Come vi ho scritto qualche giorno fa, in questi giorni stanno arrivando le lettere con cui l’Agenzia delle Entrate chiede lumi sulla situazione reddituale di 20.000 contribuenti. All’inizio a finire sotto la lente del Fisco dovevano essere 35.000 soggetti per incongruenza tra entrate ed uscite, poi il numero è finito per calare perché il Fisco con l’introduzione di questo nuovo strumento voleva essere sicuro di colpire potenziali evasori fiscali (e che presentano differenze tra entrate ed uscite molto evidenti). Questo invio rappresenta infatti una sorta di test per il redditometro, un modo per verificarne l’efficacia e testarne l’azione (foto by Infophoto).

Considerate che in questa prima fase la lettera inviata si limita a segnalare la presenza di differenze evidenti tra le spese ricostruite dall’Agenzia delle Entrate e i redditi percepiti nel 2009 – e quindi finiti nella dichiarazione dei redditi dell’anno successivo. Chi riceve questa missiva deve presentarsi nella sede di riferimento dell’Agenzia delle entrate e giustificare le incongruenze evidenziate dal Fisco. Questa fase è il contraddittorio, e in questo confronto tra Fisco e contribuente, quest’ultimo potrebbe fornire prova che gli esborsi o entrate contestate non derivano dall’invasione di qualche imposta e l’Agenzia delle entrate potrà archiviare il caso.

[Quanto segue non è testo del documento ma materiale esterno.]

Lemma array_bytes_chunk (a : list T) i x :
  a !! i = Some x ->
  take (sizeof T) (drop (i * sizeof T) (array_bytes a)) = to_bytes x.
Proof.
  revert i. induction a as [|y a IH]; intros i Hi; [done|].
  rewrite array_bytes_cons. destruct i as [|i]; simpl in Hi.
  - injection Hi as ->. change (0 * sizeof T) with 0. rewrite drop_0.
    apply take_app_length'. by rewrite to_bytes_length.
  - replace (S i * sizeof T) with (length (to_bytes y) + i * sizeof T)
      by (rewrite to_bytes_length; lia).
    rewrite drop_app_add. by apply IH.
Qed.

(** Decoding the bytes of an array, whatever follows them, gives the
    array back. *)
Lemma array_of_bytes_array_bytes (a : list T) (rest : list byte) :
  array_of_bytes (length a) (array_bytes a ++ rest) = a.
Proof.
  apply list_eq. intros i. destruct (decide (i < length a)) as [Hi|Hi].
  - rewrite array_of_bytes_lookup by done.
    destruct (lookup_lt_is_Some_2 a i Hi) as [x Hx]. rewrite Hx. f_equal.
    rewrite <- (of_to_bytes x), <- (array_bytes_chunk a i x Hx). f_equal.
    apply chunk_ext. intros j Hj. apply lookup_app_l.
    rewrite length_array_bytes. apply lookup_lt_Some in Hx. nia.
  - rewrite !lookup_ge_None_2; [done|lia|rewrite length_array_of_bytes; lia].
Qed.

Lemma array_of_bytes_of_array n (a : list T) (rest : list byte) :
  length a = n -> array_of_bytes n (array_bytes a ++ rest) = a.
Proof. intros <-. apply array_of_bytes_array_bytes. Qed.
End IOLemmas.

Section TupleIOLemmas.
Context {SIZE : nat} {T : Type} `{!ObjectRepr T} `{!ObjectReprLaws T}.

Lemma Tuple_write_closed_form (t : Tuple SIZE T) (os : ostream) :
  wf t -> Tuple_write t os = Some (os ++ array_bytes (mm t)).
Proof.
  intros Hwf. unfold wf in Hwf. unfold Tuple_write, ostream_write.
  pose proof (length_array_bytes (mm t)) as Hlen. rewrite Hwf in Hlen.
  rewrite decide_True by lia. by rewrite take_ge by lia.
Qed.

End TupleIOLemmas.

(** ** The object representation of [int] *)

Lemma Z_of_byte_of_Z (z : Z) : Z_of_byte (byte_of_Z z) = (z mod 256)%Z.
Proof.
  unfold Z_of_byte, byte_of_Z.
  pose proof (Z.mod_pos_bound z 256 eq_refl) as Hz.
  destruct (Byte.of_N (Z.to_N (z mod 256))) as [b|] eqn:E; simpl.
  - apply Byte.to_of_N in E. rewrite E. lia.
  - apply Byte.of_N_None_iff in E. lia.
Qed.
(** C6.  A key of the benchmark and [x] is in [correlations] exactly
    when [x] is a valid symbol, the two return series share at least 13
    periods, and the coefficient over them is not NaN. *)
Theorem C6_benchmark_needs_13_periods df now out data x :
  transform frame_pearson series_pearson df now = (out, Completed data) →
  pair_key "SPY" x ∈ keys (correlations data) ↔
    x ∈ keys (tickers data) ∧
    13 ≤ length (inner_join (ret_of df "SPY") (ret_of df x)) ∧
    is_nan (series_pearson (inner_join (ret_of df "SPY") (ret_of df x))) = false.
Proof.
  intros (_ & _ & _ & ->)%transform_Completed. rewrite tickers_keys. split.
  - intros Hin.
    assert (x ∈ valid_of df) as Hx.
    { apply correlations_key_symbols in Hin
        as [(i & _ & ?%list_elem_of_lookup_2 & _)|[_ ?]]; [|done].
      by destruct (valid_of_not_SPY df). }
    split; [done|]. apply dict_get_is_Some in Hin.
    rewrite spy_get in Hin by done. unfold overlap, notna in Hin.
    destruct (Nat.ltb_spec 12 (length (inner_join (ret_of df "SPY") (ret_of df x))));
      [|by destruct Hin].
    split; [lia|].
    destruct (is_nan _); [by destruct Hin|done].
  - intros (Hx & Hlen & Hn). apply dict_get_is_Some.
    rewrite spy_get by done. unfold overlap, notna.
    rewrite Hn, (proj2 (Nat.ltb_lt _ _)) by lia. by eexists.
Qed.

(** C7.  When the fetched table is empty, or getting the benchmark's
    closing prices raises, the run ends with exit status 1 and writes
    no file. *)
Theorem C7_fatal_errors_abort df now :
  df_empty df = true ∨ (∃ e, getitem2 df "Close" "SPY" = inl e) →
  exit_code (main frame_pearson series_pearson float_repr df now) = 1%Z ∧
  written (main frame_pearson series_pearson float_repr df now) = None.
Proof.
  intros Hfatal. unfold main, transform.
  destruct (df_empty df); [done|].
  destruct Hfatal as [?|[e ->]]; done.
Qed.

(** C8.  When the table is not empty and the benchmark's closing prices
    are there, the run ends with exit status 0 and writes the document,
    whatever happens to the registry symbols: a symbol without a column
    is reported as "NOT IN DATA" and left out, a symbol with fewer than
    24 prices is reported with its count and left out, and every symbol
    with at least 24 prices is in [tickers]. *)
Theorem C8_symbol_failures_are_skipped df now :
  df_empty df = false →
  (∃ column, getitem2 df "Close" "SPY" = inr column) →
  ∃ out data,
    transform frame_pearson series_pearson df now = (out, Completed data) ∧
    exit_code (main frame_pearson series_pearson float_repr df now) = 0%Z ∧
    written (main frame_pearson series_pearson float_repr df now) =
      Some (outpath, json_dumps float_repr (data_json data)) ∧
    ∀ t, t ∈ ticker_list →
      (close_of df t = None →
         (t ∉ keys (tickers data)) ∧
         ∃ l1 l2, stdout (main frame_pearson series_pearson float_repr df now) =
                  l1 ++ ["  " +:+ t +:+ " ... "; "NOT IN DATA" +:+ nl] ++ l2) ∧
      (∀ close, close_of df t = Some close → length close < 24 →
         (t ∉ keys (tickers data)) ∧
         ∃ l1 l2, stdout (main frame_pearson series_pearson float_repr df now) =
                  l1 ++ ["  " +:+ t +:+ " ... ";
                         "only " +:+ pretty (length close)
                           +:+ " months, skipping" +:+ nl] ++ l2) ∧
      (∀ close, close_of df t = Some close → 24 ≤ length close →
         t ∈ keys (tickers data)).
Proof.
  intros Hne [column Hspy]. unfold main. rewrite transform_eq, Hne.
  rewrite getitem2_close in Hspy.
  destruct (df_columns df !! ("Close", "SPY")) as [col|]; [|done].
  eexists _, _. split; [done|]. split; [done|]. split; [done|].
  intros t Ht. rewrite tickers_keys. cbn [stdout].
  assert (∃ l1 l2, ∀ tail,
            progress frame_pearson df ++ tail =
              l1 ++ ["  " +:+ t +:+ " ... "; ticker_report df t] ++ l2 ++ tail)
    as (l1 & l2 & Hlog).
  { apply list_elem_of_split in Ht as (la & lb & Hsplit).
    unfold progress. rewrite Hsplit, bind_app, bind_cons.
    set (f := λ t : string, ["  " +:+ t +:+ " ... "; ticker_report df t]).
    set (head := ["  Processing SPY ... "; _]).
    set (tail' := ["  Computing correlation matrix..."; _]).
    exists (head ++ (la ≫= f)), ((lb ≫= f) ++ tail'). intros tail.
    by rewrite <-!app_assoc. }
  split; [|split].
  - intros Hclose. split.
    + rewrite valid_of_elem. unfold eligible. rewrite Hclose. by intros [? _].
    + eexists l1, (l2 ++ [_]). rewrite Hlog. unfold ticker_report.
      by rewrite Hclose.
  - intros close Hclose Hlen. split.
    + rewrite valid_of_elem. unfold eligible. rewrite Hclose.
      intros [?%Nat.leb_le _]. lia.
    + eexists l1, (l2 ++ [_]). rewrite Hlog. unfold ticker_report.
      by rewrite Hclose, (proj2 (Nat.ltb_lt _ _)).
  - intros close Hclose Hlen. rewrite valid_of_elem. unfold eligible.
    rewrite Hclose. split; [by apply Nat.leb_le|done].
Qed.

(** C9.  For a given fetched table, the text written is the same for
    every clock reading except for the value of the "generated" field:
    it is a fixed prefix, the encoded date, and a fixed suffix; and
    whether the file is written at all does not depend on the clock. *)
Theorem C9_same_output_up_to_generated df :
  (∀ now, written (main frame_pearson series_pearson float_repr df now) = None) ∨
  (∃ pre post, ∀ now,
     written (main frame_pearson series_pearson float_repr df now) =
       Some (outpath, pre +:+ json_string (isoformat_date now) +:+ post)).
Proof.
  unfold main. setoid_rewrite transform_eq.
  destruct (df_empty df); [by left|].
  destruct (df_columns df !! ("Close", "SPY")); [|by left].
  right. eexists ("{" +:+ json_string "generated" +:+ ":"), _. intros now.
  cbn [written]. f_equal. f_equal.
  unfold data_json, document.
  cbn [json_dumps generated spy_dates spy_returns tickers correlations
       fmap list_fmap join String.concat].
  rewrite !string_app_assoc. reflexivity.
Qed.
End Claims.

(** C1 as stated fails: with closing prices 100, 0, 0, 50 the benchmark's
    price series has four entries and its return series two, since the
    change from 0 to 0 is NaN and [dropna] removes it. *)
Lemma C1_counterexample :
  ∃ out data close,
    transform pearson_ref pearson_ref zero_price_df sample_now
      = (out, Completed data) ∧
    close_of zero_price_df "SPY" = Some close ∧
    length close = 4 ∧
    length (spy_returns data) = 2 ∧
    length (spy_returns data) ≠ length close - 1.
Proof.
  eexists _, _, _. split; [|split; [by vm_compute|]].
  - rewrite transform_eq.
    assert (df_empty zero_price_df = false) as -> by (by vm_compute).
    destruct (df_columns zero_price_df !! ("Close", "SPY")) eqn:E; [done|].
    vm_compute in E. discriminate E.
  - by vm_compute.
Qed.



(** ** The claims on the sample table *)

Lemma C1_returns_of_prices_witness :
  let close := default [] (close_of sample_df "AAPL") in
  let e := entry_of sample_df "AAPL" in
  length (te_returns e) = length close - 1 ∧
  ∀ t p q, close !! t = Some p → close !! S t = Some q →
    te_returns e !! t = Some (py_round ((q.2 / p.2 - 1) * 100)%float 4) ∧
    te_dates e !! t = Some (strftime_Ym q.1).
Proof.
  apply (C1_returns_of_prices pearson_ref pearson_ref sample_df sample_now
           _ _ "AAPL" _ _ _ sample_transform).
  - right. exists (entry_of sample_df "AAPL"). split; [by vm_compute|done].
  - by vm_compute.
  - apply changes_defined_check. by vm_compute.
Defined.


Lemma C3_admission_threshold_witness :
  let data := document pearson_ref pearson_ref sample_df sample_now in
  ("V" ∈ keys (tickers data) ↔
     ∃ close, close_of sample_df "V" = Some close ∧ 24 ≤ length close) ∧
  ("V" ∉ keys (tickers data) →
     ∀ x, (pair_key x "V" ∉ keys (correlations data)) ∧
          (pair_key "V" x ∉ keys (correlations data))).
Proof.
  apply (C3_admission_threshold pearson_ref pearson_ref sample_df sample_now
           _ _ "V" sample_transform).
  apply (bool_decide_unpack _). by vm_compute.
Defined.

Lemma C4_upper_triangle_only_witness :
  let data := document pearson_ref pearson_ref sample_df sample_now in
  (∀ a b, ¬ (pair_key a b ∈ keys (correlations data) ∧
             pair_key b a ∈ keys (correlations data))) ∧
  (∀ a, pair_key a a ∉ keys (correlations data)) ∧
  (∀ k, k ∈ keys (correlations data) →
     (∃ i j t1 t2, keys (tickers data) !! i = Some t1 ∧
                   keys (tickers data) !! j = Some t2 ∧ i < j ∧
                   k = pair_key t1 t2) ∨
     (∃ t, t ∈ keys (tickers data) ∧ k = pair_key "SPY" t)).
Proof.
  exact (C4_upper_triangle_only pearson_ref pearson_ref sample_df sample_now
           _ _ sample_transform).
Defined.

Lemma C5_values_finite_in_unit_interval_witness :
  let data := document pearson_ref pearson_ref sample_df sample_now in
  (∀ k v, dict_get k (correlations data) = Some v →
     in_unit v = true ∧ is_finite v = true ∧ is_nan v = false) ∧
  (∀ i j t1 t2,
     keys (tickers data) !! i = Some t1 →
     keys (tickers data) !! j = Some t2 → i < j →
     is_nan (pearson_ref (inner_join (ret_of sample_df t1) (ret_of sample_df t2))) = true →
     pair_key t1 t2 ∉ keys (correlations data)) ∧
  (∀ t, t ∈ keys (tickers data) →
     is_nan (pearson_ref (inner_join (ret_of sample_df "SPY") (ret_of sample_df t))) = true →
     pair_key "SPY" t ∉ keys (correlations data)).
Proof.
  exact (C5_values_finite_in_unit_interval pearson_ref pearson_ref sample_df
           sample_now _ _ pearson_ref_range pearson_ref_range sample_transform).
Defined.

Lemma C6_benchmark_needs_13_periods_witness :
  let data := document pearson_ref pearson_ref sample_df sample_now in
  pair_key "SPY" "MSFT" ∈ keys (correlations data) ↔
    "MSFT" ∈ keys (tickers data) ∧
    13 ≤ length (inner_join (ret_of sample_df "SPY") (ret_of sample_df "MSFT")) ∧
    is_nan (pearson_ref (inner_join (ret_of sample_df "SPY") (ret_of sample_df "MSFT")))
      = false.
Proof.
  exact (C6_benchmark_needs_13_periods pearson_ref pearson_ref sample_df
           sample_now _ _ "MSFT" sample_transform).
Defined.

Lemma C7_fatal_errors_abort_witness :
  exit_code (main pearson_ref pearson_ref dyadic_repr no_spy_df sample_now) = 1%Z ∧
  written (main pearson_ref pearson_ref dyadic_repr no_spy_df sample_now) = None.
Proof.
  apply (C7_fatal_errors_abort pearson_ref pearson_ref dyadic_repr no_spy_df
           sample_now).
  right. eexists. by vm_compute.
Defined.

Lemma C8_symbol_failures_are_skipped_witness :
  ∃ out data,
    transform pearson_ref pearson_ref sample_df sample_now = (out, Completed data) ∧
    exit_code (main pearson_ref pearson_ref dyadic_repr sample_df sample_now) = 0%Z ∧
    written (main pearson_ref pearson_ref dyadic_repr sample_df sample_now) =
      Some (outpath, json_dumps dyadic_repr (data_json data)) ∧
    ∀ t, t ∈ ticker_list →
      (close_of sample_df t = None →
         (t ∉ keys (tickers data)) ∧
         ∃ l1 l2, stdout (main pearson_ref pearson_ref dyadic_repr sample_df sample_now) =
                  l1 ++ ["  " +:+ t +:+ " ... "; "NOT IN DATA" +:+ nl] ++ l2) ∧
      (∀ close, close_of sample_df t = Some close → length close < 24 →
         (t ∉ keys (tickers data)) ∧
         ∃ l1 l2, stdout (main pearson_ref pearson_ref dyadic_repr sample_df sample_now) =
                  l1 ++ ["  " +:+ t +:+ " ... ";
                         "only " +:+ pretty (length close)
                           +:+ " months, skipping" +:+ nl] ++ l2) ∧
      (∀ close, close_of sample_df t = Some close → 24 ≤ length close →
         t ∈ keys (tickers data)).
Proof.
  apply (C8_symbol_failures_are_skipped pearson_ref pearson_ref dyadic_repr
           sample_df sample_now).
  - by vm_compute.
  - eexists. by vm_compute.
Defined.

Lemma C10_dates_label_returns_witness :
  let data := document pearson_ref pearson_ref sample_df sample_now in
  length (spy_dates data) = length (spy_returns data) ∧
  length (spy_returns data) = length (ret_of sample_df "SPY") ∧
  ∀ i d r, ret_of sample_df "SPY" !! i = Some (d, r) →
    spy_dates data !! i = Some (strftime_Ym d) ∧
    spy_returns data !! i = Some (py_round r 4).
Proof.
  apply (C10_dates_label_returns pearson_ref pearson_ref sample_df sample_now
           _ _ "SPY" _ _ sample_transform).
  by left.
Defined.

(** Concrete readings of the sample run. *)
Example sample_correlation_keys :
  keys (correlations (document pearson_ref pearson_ref sample_df sample_now))
    = ["AAPL,MSFT"; "SPY,AAPL"; "SPY,MSFT"].
Proof. by vm_compute. Qed.

Example sample_tickers :
  keys (tickers (document pearson_ref pearson_ref sample_df sample_now))
    = ["AAPL"; "MSFT"].
Proof. by vm_compute. Qed.

Example sample_first_return :
  te_returns (entry_of sample_df "AAPL") !! 0 = Some 2%float ∧
  te_dates (entry_of sample_df "AAPL") !! 0 = Some "2020-02".
Proof. by vm_compute. Qed.
(** * cf-kv-crud: the KV controller and its router guards

    A shallow embedding of [src/plugins/KV.ts] (class [KVController]) and of
    the route table of [src/router/route.ts].

    The controller is asynchronous code over a [KVNamespace] binding.  Every
    [await this.kv.*] is one interaction with the key-value service, so a
    method is embedded as a tree of service calls ([prog]): a node is one
    call, its branches are the answers the service may give (a rejection or a
    result).  Running a tree against a store ([run]) gives the behaviour of
    one request in isolation; advancing two trees alternately ([interleave])
    gives the behaviour of two requests whose awaits overlap. *)

From stdpp Require Import gmap strings list fin_maps.
From Stdlib Require Import ZArith.
From Stdlib.Strings Require Import Byte.

Local Open Scope Z_scope.
Local Open Scope string_scope.
Local Open Scope list_scope.

(** ** JavaScript values *)

(** [string | ArrayBuffer | ArrayBufferView | ReadableStream]: a value is
    text or a run of bytes. *)
Inductive kvValue : Type :=
| Text (s : string)
| Bytes (b : list byte).

(** An object with string properties, such as the metadata attached to a
    key ([Record<string, any>]). *)
Abbreviation jsObject := (gmap string string).

(** A thrown value.  The service and the engine throw [Error] objects; what
    the controller looks at are their [name] and [message]. *)
Record JsError : Type := mkError { name : string; message : string }.

Definition Error (msg : string) : JsError := mkError "Error" msg.
Definition TypeError (msg : string) : JsError := mkError "TypeError" msg.

(** [Error.prototype.toString]: the name alone, the message alone, or
    ["name: message"]. *)
Definition toString (e : JsError) : string :=
  if decide (name e = "") then message e
  else if decide (message e = "") then name e
  else name e +:+ ": " +:+ message e.

(** [new Error(error)] with a caught value as the argument: the argument is
    converted to a string, which becomes the message of a plain [Error]. *)
Definition new_Error (error : JsError) : JsError := Error (toString error).

(** [a ?? b] *)
Definition nullish {A : Type} (a : option A) (b : A) : A :=
  match a with
  | Some x => x
  | None => b
  end.

(** [!s] for a string that may be null or undefined. *)
Definition falsy (s : option string) : bool :=
  match s with
  | None => true
  | Some x => bool_decide (x = "")
  end.

(** [keys.includes(key)] *)
Definition includes (keys : list string) (key : string) : bool :=
  bool_decide (key ∈ keys).

(** The message of the engine's [TypeError] for [null.prop]. *)
Definition null_property_message (prop : string) : string :=
  "Cannot read properties of null (reading '" +:+ prop +:+ "')".

(** ** The KVNamespace binding *)

(** [KVNamespacePutOptions] *)
Record KVNamespacePutOptions : Type := mkPutOptions {
  expiration : option Z;
  expirationTtl : option Z;
  metadata : option jsObject
}.

(** One element of the [keys] array of a list result. *)
Record KVNamespaceListKey : Type := mkListKey { key_name : string }.

(** The calls the controller makes on the binding, with their arguments. *)
Inductive kvCall : Type :=
| kv_get (key : string) (options : list string)
| kv_getWithMetadata (key : string) (options : option KVNamespacePutOptions) (cacheTtl : Z)
| kv_put (key : string) (value : kvValue) (options : KVNamespacePutOptions)
| kv_delete (key : string)
| kv_list.

(** What a call resolves to when the service does not reject it. *)
Definition answer (c : kvCall) : Type :=
  match c with
  | kv_get _ _ => option kvValue
  | kv_getWithMetadata _ _ _ => (option kvValue * option jsObject)%type
  | kv_put _ _ _ => unit
  | kv_delete _ => unit
  | kv_list => list KVNamespaceListKey
  end.

(** ** Asynchronous code as a tree of service calls *)

Inductive prog (A : Type) : Type :=
| Ret (a : A)
| Throw (e : JsError)
| Call (c : kvCall) (k : JsError + answer c → prog A).

Arguments Ret {A} a.
Arguments Throw {A} e.
Arguments Call {A} c k.

Fixpoint bind {A B : Type} (p : prog A) (f : A → prog B) : prog B :=
  match p with
  | Ret a => f a
  | Throw e => Throw e
  | Call c k => Call c (λ r, bind (k r) f)
  end.

#[export] Instance prog_ret : MRet prog := λ A a, Ret a.
#[export] Instance prog_bind : MBind prog := λ A B f p, bind p f.

(** [try { p } catch (error) { h error }] *)
Fixpoint try_catch {A : Type} (p : prog A) (h : JsError → prog A) : prog A :=
  match p with
  | Ret a => Ret a
  | Throw e => h e
  | Call c k => Call c (λ r, try_catch (k r) h)
  end.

Per arrivare a questo punto sarà però necessario presentarsi all’appuntamento segnalato nella stessa lettera che chiede lumi sulla situazione reddituale. Se non ci si può presentare a tale appuntamento è necessario richiedere una nuova data. Perché se non ci si presenta al contraddittorio si può subire subito una multa che va da 258 a 2.065 euro, e si farà partire immediatamente il vero e proprio accertamento fiscale.